How do I access XML data files directly from a zipped file in my Scala program? Are there any direct ways to programmatically unzip and read contents in my Scala code?
How to read from zipped xml files in Scala code?
Here are a couple of ways of doing it in 2.8.1:
cat > root.xml << EOF
<ROOT>
<id>123</id>
</ROOT>
EOF
zip root root.xml
and then in the REPL:
val rootzip = new java.util.zip.ZipFile("root.zip")
import collection.JavaConverters._
val entries = rootzip.entries.asScala
entries foreach { e =>
val x = scala.xml.XML.load(rootzip.getInputStream(e))
println(x)
}
or something like:
val rootzip = new java.util.zip.ZipFile("root.zip")
import scala.collection.JavaConversions._
rootzip.entries.
filter (_.getName.endsWith(".xml")).
foreach { e => println(scala.xml.XML.load(rootzip.getInputStream(e))) }
Thanks a lot.

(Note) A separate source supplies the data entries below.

Lemma gate_blocks_nil slug pending mastery g :
  gate_blocks slug pending mastery g = [] ↔
  (cg_Kind g = GateParentReview → slug ∉ pending) ∧
  (cg_Kind g = GateEvidence → ∀ code, code ∈ cg_Standards g →
     mastery !! code = Some "approaching" ∨ mastery !! code = Some "mastered").
Proof.
  unfold gate_blocks. rewrite app_nil. f_equiv.
  - repeat case_bool_decide; cbn; naive_solver.
  - case_bool_decide as Hk; [|naive_solver]. rewrite omap_nil. split.
    + intros H _ code Hc. specialize (H code Hc). apply evidence_status_ok.
      by destruct (one_of _ _).
    + intros H code Hc. rewrite (proj2 (evidence_status_ok mastery code) (H Hk code Hc)). done.
Qed.

Lemma evaluateMembership_eligible m en prereqs gates completed open pending mastery :
  as_Eligible (evaluateMembership m en prereqs gates completed open pending mastery) = true ↔
  en_Status en = "active" ∧ resolved m = true ∧
  ca_ActivitySlug m ∉ completed ∧ ca_ActivitySlug m ∉ open ∧
  (forced m en = true ∨
   prereqs_met completed pending prereqs ∧ gates_open (ca_ActivitySlug m) pending mastery gates).
Proof.
  unfold evaluateMembership. do 2 (case_bool_decide; [naive_solver|]).
  set (course := if forced m en then [] else _).
  assert (course = [] ↔ forced m en = true ∨
    prereqs_met completed pending prereqs ∧ gates_open (ca_ActivitySlug m) pending mastery gates) as Hc.
  { unfold course, prereqs_met, gates_open. destruct (forced m en); [naive_solver|].
    rewrite app_nil, !bind_nil. setoid_rewrite prereq_blocks_nil. setoid_rewrite gate_blocks_nil.
    naive_solver. }
  rewrite <-Hc. clearbody course. clear Hc.
  destruct (bool_decide_reflect (en_Status en = "paused")) as [Hp|Hp].
  { cbn. split; [done|]. intros (Ha & _). rewrite Hp in Ha. done. }
  destruct (bool_decide_reflect (en_Status en = "active")) as [Ha|Ha]; cbn [negb app];
    [|naive_solver].
  destruct (resolved m); cbn [app]; [|naive_solver].
  destruct course; naive_solver.
Qed.

(** When an activity may be given.  A course entry is eligible exactly when the
    enrollment is active, the entry has a resolved activity revision, the student has
    neither completed it nor has it open, and either a parent forces it (pin or
    override) or every prerequisite is satisfied with no parent review pending on it
    and every gate is open; and an entry that is not eligible carries at least one
    blocking reason for the parent, an eligible one none. *)
Lemma evaluateMembership_spec m en prereqs gates completed open pending mastery :
  let st := evaluateMembership m en prereqs gates completed open pending mastery in
  (as_Eligible st = true ↔
   en_Status en = "active" ∧ resolved m = true ∧
   ca_ActivitySlug m ∉ completed ∧ ca_ActivitySlug m ∉ open ∧
   (forced m en = true ∨
    prereqs_met completed pending prereqs ∧ gates_open (ca_ActivitySlug m) pending mastery gates)) ∧
  (as_Eligible st = true ↔ as_BlockingReasons st = []) ∧ as_Membership st = m.
Proof.
  cbn zeta. split; [apply evaluateMembership_eligible|].
  unfold evaluateMembership. do 2 (case_bool_decide; [naive_solver|]).
  destruct (_ ++ _ ++ _); naive_solver.
Qed.

(** A "mastered" prerequisite never holds.  No set of completed activities
    satisfies a prerequisite whose requirement is "mastered": without a parent's pin
    or override the activity behind it is never eligible. *)
Lemma mastered_prerequisite_blocks p m en prereqs gates completed open pending mastery :
  cp_Requirement p = PrereqMastered → p ∈ prereqs → forced m en = false →
  as_Eligible (evaluateMembership m en prereqs gates completed open pending mastery) = false.
Proof.
  intros Hr Hp Hf. destruct (as_Eligible _) eqn:He; [|done].
  apply evaluateMembership_eligible in He as (_ & _ & _ & _ & [Hf'|[Hm _]]); [congruence|].
  destruct (Hm p Hp) as [Hs _]. unfold prerequisiteSatisfied in Hs. rewrite Hr in Hs.
  revert Hs. case_bool_decide; [done|]. rewrite bool_decide_false by done.
  change (one_of "mastered" _) with true. cbn iota. by destruct (negb _).
Qed.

This one really helped the most. I pasted an implicit method code for converting the Java Enumeration to Scala list. collection.JavaConverters._ and asScala() helped reduce the code complexity. A lot of really helpful examples for both XML and ZIP file reading in scala. Thanks a ton. –
Parthenogenesis
You can use the Java package java.util.zip: http://download.oracle.com/javase/6/docs/api/java/util/zip/package-summary.html
Which does have gzip (though not tar.gz) support, as the OP's tag requests. –
Rectangular
I see no 'tar' here, just 'gzip'. :) A GZIPInputStream should be just what the doctor ordered. Or, if it's actually a PKZIP file, something else in the same package will work (with an extra helping of accidental complexity) –
Jamilla
hmmmm...any quick sample code to look at? Am jut being a little lazy, thats it. –
Parthenogenesis
I personally prefer TrueZip. It allows you to treat archive files as a virtual file system, providing the same interface as standard Java file I/O.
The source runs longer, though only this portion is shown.